In binary search, we use simple formula $(l+r)/2$ to find the mid index. But now, we are going to use different formula. So the question is, how to determine such a formula which finds an index near to the key($X$)?
In order to find such a formula, we need to have some characteristics of data, other than it is sorted.

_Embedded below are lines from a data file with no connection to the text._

Lemma ps_inv_broadcast r0 r B m r' :
  ps_inv r0 r B -> rm_From m ∈ otherPartyIDs (ps_Helper r0) ->
  ps_StoreBroadcastMessage r m = Ret r' -> ps_inv r0 r' ({[rm_From m]} ∪ B).
Proof.
  intros [HB H] Hm E. split; [set_solver|]. destruct r as [r|r|r|r|r|r|r|r|r|r|r]; cbn [ps_StoreBroadcastMessage] in E.
  1: by injection E as <-.
  9: done.
  all: apply bind_ret_inv in E as (x & E & [= <-]).
  - unfold presign2_StoreBroadcastMessage in E. destruct (rm_Content m); try done. apply bind_ret_inv in E as (? & _ & E).
    destruct (_ || _); [done|]. do 4 apply bind_ret_inv in E as (? & _ & E). by injection E as <-.
  - unfold presign3_StoreBroadcastMessage in E. destruct (rm_Content m) as [| |[?|] [?|]| | | | | | | | |]; try done.
    apply bind_ret_inv in E as (? & _ & E). by injection E as <-.
  - unfold presign4_StoreBroadcastMessage in E. destruct (rm_Content m); try done. apply bind_ret_inv in E as (? & _ & E).
    destruct (_ || _); [done|]. apply bind_ret_inv in E as (? & _ & E). by injection E as <-.
  - unfold presign5_StoreBroadcastMessage in E. destruct (rm_Content m); try done. apply bind_ret_inv in E as (P & _ & E).
    destruct (IsIdentity P); [done|]. by injection E as <-.
  - unfold presign6_StoreBroadcastMessage in E. destruct (rm_Content m); try done. apply bind_ret_inv in E as (P & _ & E).
    destruct (IsIdentity P); [done|]. do 4 apply bind_ret_inv in E as (? & _ & E). injection E as <-.
    destruct H as [H1 H2]. split; [done|]. by apply holds_insert.
  - unfold presign7_StoreBroadcastMessage in E. destruct (rm_Content m); try done. apply bind_ret_inv in E as (P & _ & E).
    destruct (IsIdentity P); [done|]. do 2 apply bind_ret_inv in E as (? & _ & E). destruct (negb _); [done|].
    do 4 apply bind_ret_inv in E as (? & _ & E). injection E as <-. destruct H as (H1 & H2 & H3).
    split; [done|]. split; [by apply holds_insert|done].
  - unfold abort1_StoreBroadcastMessage in E. destruct (rm_Content m); try done. repeat apply bind_ret_inv in E as (? & _ & E).
    by injection E as <-.
  - unfold abort2_StoreBroadcastMessage in E. destruct (rm_Content m); try done. repeat apply bind_ret_inv in E as (? & _ & E).
    by injection E as <-.
  - unfold sign2_StoreBroadcastMessage in E. destruct (rm_Content m); try done. apply bind_ret_inv in E as (s & _ & E).
    destruct (IsZero s); [done|]. injection E as <-. destruct H as (H1 & H2 & H3 & H4 & H5).
    split_and!; try done. by apply holds_insert.
Qed.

Like, the given data follows linear distribution or exponential distribution or normal distribution or some other distributions.
For linear distribution case, the formula is as below:
$mid = low + ((key - arr[low]) * (high - low) / (arr[high] - arr[low]))$
Where $low$ and $high$ are lowerbound and upperbound of the search range, respectively.
**Note:** Other than the mid index formula the algorithm is similar to binary search, with some very intuitive conditions.
```
// After determining mid from the above formula
// procedure is same as binary search
if (list[mid] < key)
low = mid + 1;
else if (list[mid] > key)
high = mid - 1;
else
return mid;
```
![enter image description here](https://lh3.googleusercontent.com/wtZUN15MdVpeP__i3VL6tEwwcasjWDBSrq_jDRHGji_HMuFNbZ_yriiqjz9uML4dkwgU7hzx6HXC)
```cpp
#include <bits/stdc++.h>
using namespace std;
int interpolation_search(vector<int>& list, int key)
{
int size = list.size();
int low = 0, high = size - 1, mid;
while ((list[high] != list[low]) && (key >= list[low]) && (key <= list[high])) {
// Linear distribution case
mid = low + ((key - list[low]) * (high - low) / (list[high] - list[low]));
if (list[mid] < key)
low = mid + 1;
else if (list[mid] > key)
high = mid - 1;
else
return mid;
}
if (key == list[low])
return low ;
else
return -1;
}
int main()
{
vector<int> list{3,5,6,7,8,10,17,20,24,27};
int key = 10;
cout << interpolation_search(list,key) << endl;
return 0;
}
```
Similarly, for exponential distribution case, the formula is as below:
$mid = low + ((\log(key) - \log(arr[low])) * (high - low) / (\log(arr[high]) - \log(arr[low])))$
**Time Complexity**
If the data follows some distributions, then it works in $\Omicron{(\log({\log{n}}))}$, which is quite good.
But in worst case it might take $\Omicron{(n)}$.